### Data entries
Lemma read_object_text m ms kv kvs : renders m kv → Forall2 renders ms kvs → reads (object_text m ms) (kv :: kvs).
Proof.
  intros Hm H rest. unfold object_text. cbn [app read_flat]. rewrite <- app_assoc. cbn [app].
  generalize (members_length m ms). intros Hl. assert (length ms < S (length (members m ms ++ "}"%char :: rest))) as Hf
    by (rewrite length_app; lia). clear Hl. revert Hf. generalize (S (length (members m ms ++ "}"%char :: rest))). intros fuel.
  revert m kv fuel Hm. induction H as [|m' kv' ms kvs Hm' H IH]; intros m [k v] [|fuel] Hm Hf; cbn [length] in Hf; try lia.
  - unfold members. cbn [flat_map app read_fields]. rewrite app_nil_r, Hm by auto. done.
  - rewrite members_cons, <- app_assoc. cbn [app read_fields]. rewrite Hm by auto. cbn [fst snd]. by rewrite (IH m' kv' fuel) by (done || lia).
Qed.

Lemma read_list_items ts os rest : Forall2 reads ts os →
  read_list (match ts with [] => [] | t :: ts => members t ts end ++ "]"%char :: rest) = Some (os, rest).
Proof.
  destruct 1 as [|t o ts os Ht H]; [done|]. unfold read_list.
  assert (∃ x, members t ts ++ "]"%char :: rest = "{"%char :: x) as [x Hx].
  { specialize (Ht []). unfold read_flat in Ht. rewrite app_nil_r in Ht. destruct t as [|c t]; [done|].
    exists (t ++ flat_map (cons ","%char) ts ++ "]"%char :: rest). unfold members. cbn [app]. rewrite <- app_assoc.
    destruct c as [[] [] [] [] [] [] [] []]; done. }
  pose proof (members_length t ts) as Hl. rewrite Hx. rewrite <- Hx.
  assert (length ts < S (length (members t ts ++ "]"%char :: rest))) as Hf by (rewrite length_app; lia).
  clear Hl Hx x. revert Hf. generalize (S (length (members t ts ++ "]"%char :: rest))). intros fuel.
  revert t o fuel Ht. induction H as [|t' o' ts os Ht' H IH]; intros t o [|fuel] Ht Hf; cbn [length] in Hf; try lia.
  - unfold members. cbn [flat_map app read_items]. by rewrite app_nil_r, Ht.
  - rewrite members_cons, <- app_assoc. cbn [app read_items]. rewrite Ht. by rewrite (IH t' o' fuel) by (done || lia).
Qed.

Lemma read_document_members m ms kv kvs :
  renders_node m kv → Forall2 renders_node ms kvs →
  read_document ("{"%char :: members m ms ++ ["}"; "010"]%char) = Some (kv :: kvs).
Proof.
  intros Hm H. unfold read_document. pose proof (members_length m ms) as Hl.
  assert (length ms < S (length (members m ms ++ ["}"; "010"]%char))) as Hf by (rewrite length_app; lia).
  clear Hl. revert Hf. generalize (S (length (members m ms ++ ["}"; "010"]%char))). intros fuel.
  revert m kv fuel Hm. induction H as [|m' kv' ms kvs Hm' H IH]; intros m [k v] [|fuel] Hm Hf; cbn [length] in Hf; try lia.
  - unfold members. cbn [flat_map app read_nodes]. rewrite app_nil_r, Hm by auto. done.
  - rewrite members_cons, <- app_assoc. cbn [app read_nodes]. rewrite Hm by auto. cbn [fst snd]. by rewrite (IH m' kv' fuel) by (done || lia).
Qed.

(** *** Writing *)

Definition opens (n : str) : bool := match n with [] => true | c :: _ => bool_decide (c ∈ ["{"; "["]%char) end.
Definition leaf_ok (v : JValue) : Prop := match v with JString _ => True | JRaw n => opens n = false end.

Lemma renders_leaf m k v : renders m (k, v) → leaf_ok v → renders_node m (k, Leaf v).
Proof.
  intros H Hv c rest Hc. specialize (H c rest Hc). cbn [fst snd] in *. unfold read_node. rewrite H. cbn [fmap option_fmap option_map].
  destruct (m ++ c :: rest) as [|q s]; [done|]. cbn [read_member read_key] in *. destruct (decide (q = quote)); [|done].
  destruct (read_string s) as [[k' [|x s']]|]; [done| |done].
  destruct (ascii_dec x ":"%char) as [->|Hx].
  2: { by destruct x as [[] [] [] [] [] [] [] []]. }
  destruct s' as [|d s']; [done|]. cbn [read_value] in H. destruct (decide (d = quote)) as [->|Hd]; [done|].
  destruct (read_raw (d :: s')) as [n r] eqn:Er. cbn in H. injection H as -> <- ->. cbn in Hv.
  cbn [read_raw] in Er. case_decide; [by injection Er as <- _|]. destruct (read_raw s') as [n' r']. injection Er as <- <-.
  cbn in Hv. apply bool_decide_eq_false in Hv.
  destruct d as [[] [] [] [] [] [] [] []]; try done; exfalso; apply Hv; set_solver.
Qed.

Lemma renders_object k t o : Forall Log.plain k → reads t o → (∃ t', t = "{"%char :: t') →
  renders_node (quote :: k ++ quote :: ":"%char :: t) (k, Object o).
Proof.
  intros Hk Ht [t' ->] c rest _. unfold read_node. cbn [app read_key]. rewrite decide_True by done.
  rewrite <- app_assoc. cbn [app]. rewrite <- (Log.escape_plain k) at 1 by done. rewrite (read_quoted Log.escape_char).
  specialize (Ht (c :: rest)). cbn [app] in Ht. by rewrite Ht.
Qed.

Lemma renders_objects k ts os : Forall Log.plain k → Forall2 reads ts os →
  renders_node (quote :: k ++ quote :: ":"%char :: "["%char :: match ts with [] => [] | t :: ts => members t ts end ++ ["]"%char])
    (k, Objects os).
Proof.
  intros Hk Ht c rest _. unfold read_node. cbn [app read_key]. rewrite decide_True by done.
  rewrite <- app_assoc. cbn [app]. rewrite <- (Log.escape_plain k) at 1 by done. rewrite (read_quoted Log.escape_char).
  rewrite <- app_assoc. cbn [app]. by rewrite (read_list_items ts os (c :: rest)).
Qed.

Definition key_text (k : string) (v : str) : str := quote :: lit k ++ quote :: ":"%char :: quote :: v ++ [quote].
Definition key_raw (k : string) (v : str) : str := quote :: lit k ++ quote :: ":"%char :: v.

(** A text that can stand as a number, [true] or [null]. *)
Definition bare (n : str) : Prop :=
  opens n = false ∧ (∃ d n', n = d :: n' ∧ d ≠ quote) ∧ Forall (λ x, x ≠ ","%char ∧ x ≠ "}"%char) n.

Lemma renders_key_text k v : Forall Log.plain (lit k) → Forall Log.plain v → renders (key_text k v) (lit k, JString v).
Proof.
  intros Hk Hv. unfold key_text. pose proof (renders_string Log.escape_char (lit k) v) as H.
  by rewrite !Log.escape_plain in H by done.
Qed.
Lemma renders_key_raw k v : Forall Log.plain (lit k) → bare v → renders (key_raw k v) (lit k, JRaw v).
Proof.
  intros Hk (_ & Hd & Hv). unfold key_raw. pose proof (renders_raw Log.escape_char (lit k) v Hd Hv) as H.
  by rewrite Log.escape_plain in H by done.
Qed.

### DIRECTIONS FOR THIS TASK
Extract the complete set of records unchanged.

### WRITTEN ANSWER
Lemma read_object_text m ms kv kvs : renders m kv → Forall2 renders ms kvs → reads (object_text m ms) (kv :: kvs).
Proof.
  intros Hm H rest. unfold object_text. cbn [app read_flat]. rewrite <- app_assoc. cbn [app].
  generalize (members_length m ms). intros Hl. assert (length ms < S (length (members m ms ++ "}"%char :: rest))) as Hf
    by (rewrite length_app; lia). clear Hl. revert Hf. generalize (S (length (members m ms ++ "}"%char :: rest))). intros fuel.
  revert m kv fuel Hm. induction H as [|m' kv' ms kvs Hm' H IH]; intros m [k v] [|fuel] Hm Hf; cbn [length] in Hf; try lia.
  - unfold members. cbn [flat_map app read_fields]. rewrite app_nil_r, Hm by auto. done.
  - rewrite members_cons, <- app_assoc. cbn [app read_fields]. rewrite Hm by auto. cbn [fst snd]. by rewrite (IH m' kv' fuel) by (done || lia).
Qed.

Lemma read_list_items ts os rest : Forall2 reads ts os →
  read_list (match ts with [] => [] | t :: ts => members t ts end ++ "]"%char :: rest) = Some (os, rest).
Proof.
  destruct 1 as [|t o ts os Ht H]; [done|]. unfold read_list.
  assert (∃ x, members t ts ++ "]"%char :: rest = "{"%char :: x) as [x Hx].
  { specialize (Ht []). unfold read_flat in Ht. rewrite app_nil_r in Ht. destruct t as [|c t]; [done|].
    exists (t ++ flat_map (cons ","%char) ts ++ "]"%char :: rest). unfold members. cbn [app]. rewrite <- app_assoc.
    destruct c as [[] [] [] [] [] [] [] []]; done. }
  pose proof (members_length t ts) as Hl. rewrite Hx. rewrite <- Hx.
  assert (length ts < S (length (members t ts ++ "]"%char :: rest))) as Hf by (rewrite length_app; lia).
  clear Hl Hx x. revert Hf. generalize (S (length (members t ts ++ "]"%char :: rest))). intros fuel.
  revert t o fuel Ht. induction H as [|t' o' ts os Ht' H IH]; intros t o [|fuel] Ht Hf; cbn [length] in Hf; try lia.
  - unfold members. cbn [flat_map app read_items]. by rewrite app_nil_r, Ht.
  - rewrite members_cons, <- app_assoc. cbn [app read_items]. rewrite Ht. by rewrite (IH t' o' fuel) by (done || lia).
Qed.

Lemma read_document_members m ms kv kvs :
  renders_node m kv → Forall2 renders_node ms kvs →
  read_document ("{"%char :: members m ms ++ ["}"; "010"]%char) = Some (kv :: kvs).
Proof.
  intros Hm H. unfold read_document. pose proof (members_length m ms) as Hl.
  assert (length ms < S (length (members m ms ++ ["}"; "010"]%char))) as Hf by (rewrite length_app; lia).
  clear Hl. revert Hf. generalize (S (length (members m ms ++ ["}"; "010"]%char))). intros fuel.
  revert m kv fuel Hm. induction H as [|m' kv' ms kvs Hm' H IH]; intros m [k v] [|fuel] Hm Hf; cbn [length] in Hf; try lia.
  - unfold members. cbn [flat_map app read_nodes]. rewrite app_nil_r, Hm by auto. done.
  - rewrite members_cons, <- app_assoc. cbn [app read_nodes]. rewrite Hm by auto. cbn [fst snd]. by rewrite (IH m' kv' fuel) by (done || lia).
Qed.

(** *** Writing *)

Definition opens (n : str) : bool := match n with [] => true | c :: _ => bool_decide (c ∈ ["{"; "["]%char) end.
Definition leaf_ok (v : JValue) : Prop := match v with JString _ => True | JRaw n => opens n = false end.

Lemma renders_leaf m k v : renders m (k, v) → leaf_ok v → renders_node m (k, Leaf v).
Proof.
  intros H Hv c rest Hc. specialize (H c rest Hc). cbn [fst snd] in *. unfold read_node. rewrite H. cbn [fmap option_fmap option_map].
  destruct (m ++ c :: rest) as [|q s]; [done|]. cbn [read_member read_key] in *. destruct (decide (q = quote)); [|done].
  destruct (read_string s) as [[k' [|x s']]|]; [done| |done].
  destruct (ascii_dec x ":"%char) as [->|Hx].
  2: { by destruct x as [[] [] [] [] [] [] [] []]. }
  destruct s' as [|d s']; [done|]. cbn [read_value] in H. destruct (decide (d = quote)) as [->|Hd]; [done|].
  destruct (read_raw (d :: s')) as [n r] eqn:Er. cbn in H. injection H as -> <- ->. cbn in Hv.
  cbn [read_raw] in Er. case_decide; [by injection Er as <- _|]. destruct (read_raw s') as [n' r']. injection Er as <- <-.
  cbn in Hv. apply bool_decide_eq_false in Hv.
  destruct d as [[] [] [] [] [] [] [] []]; try done; exfalso; apply Hv; set_solver.
Qed.

Lemma renders_object k t o : Forall Log.plain k → reads t o → (∃ t', t = "{"%char :: t') →
  renders_node (quote :: k ++ quote :: ":"%char :: t) (k, Object o).
Proof.
  intros Hk Ht [t' ->] c rest _. unfold read_node. cbn [app read_key]. rewrite decide_True by done.
  rewrite <- app_assoc. cbn [app]. rewrite <- (Log.escape_plain k) at 1 by done. rewrite (read_quoted Log.escape_char).
  specialize (Ht (c :: rest)). cbn [app] in Ht. by rewrite Ht.
Qed.

Lemma renders_objects k ts os : Forall Log.plain k → Forall2 reads ts os →
  renders_node (quote :: k ++ quote :: ":"%char :: "["%char :: match ts with [] => [] | t :: ts => members t ts end ++ ["]"%char])
    (k, Objects os).
Proof.
  intros Hk Ht c rest _. unfold read_node. cbn [app read_key]. rewrite decide_True by done.
  rewrite <- app_assoc. cbn [app]. rewrite <- (Log.escape_plain k) at 1 by done. rewrite (read_quoted Log.escape_char).
  rewrite <- app_assoc. cbn [app]. by rewrite (read_list_items ts os (c :: rest)).
Qed.

Definition key_text (k : string) (v : str) : str := quote :: lit k ++ quote :: ":"%char :: quote :: v ++ [quote].
Definition key_raw (k : string) (v : str) : str := quote :: lit k ++ quote :: ":"%char :: v.

(** A text that can stand as a number, [true] or [null]. *)
Definition bare (n : str) : Prop :=
  opens n = false ∧ (∃ d n', n = d :: n' ∧ d ≠ quote) ∧ Forall (λ x, x ≠ ","%char ∧ x ≠ "}"%char) n.

Lemma renders_key_text k v : Forall Log.plain (lit k) → Forall Log.plain v → renders (key_text k v) (lit k, JString v).
Proof.
  intros Hk Hv. unfold key_text. pose proof (renders_string Log.escape_char (lit k) v) as H.
  by rewrite !Log.escape_plain in H by done.
Qed.
Lemma renders_key_raw k v : Forall Log.plain (lit k) → bare v → renders (key_raw k v) (lit k, JRaw v).
Proof.
  intros Hk (_ & Hd & Hv). unfold key_raw. pose proof (renders_raw Log.escape_char (lit k) v Hd Hv) as H.
  by rewrite Log.escape_plain in H by done.
Qed.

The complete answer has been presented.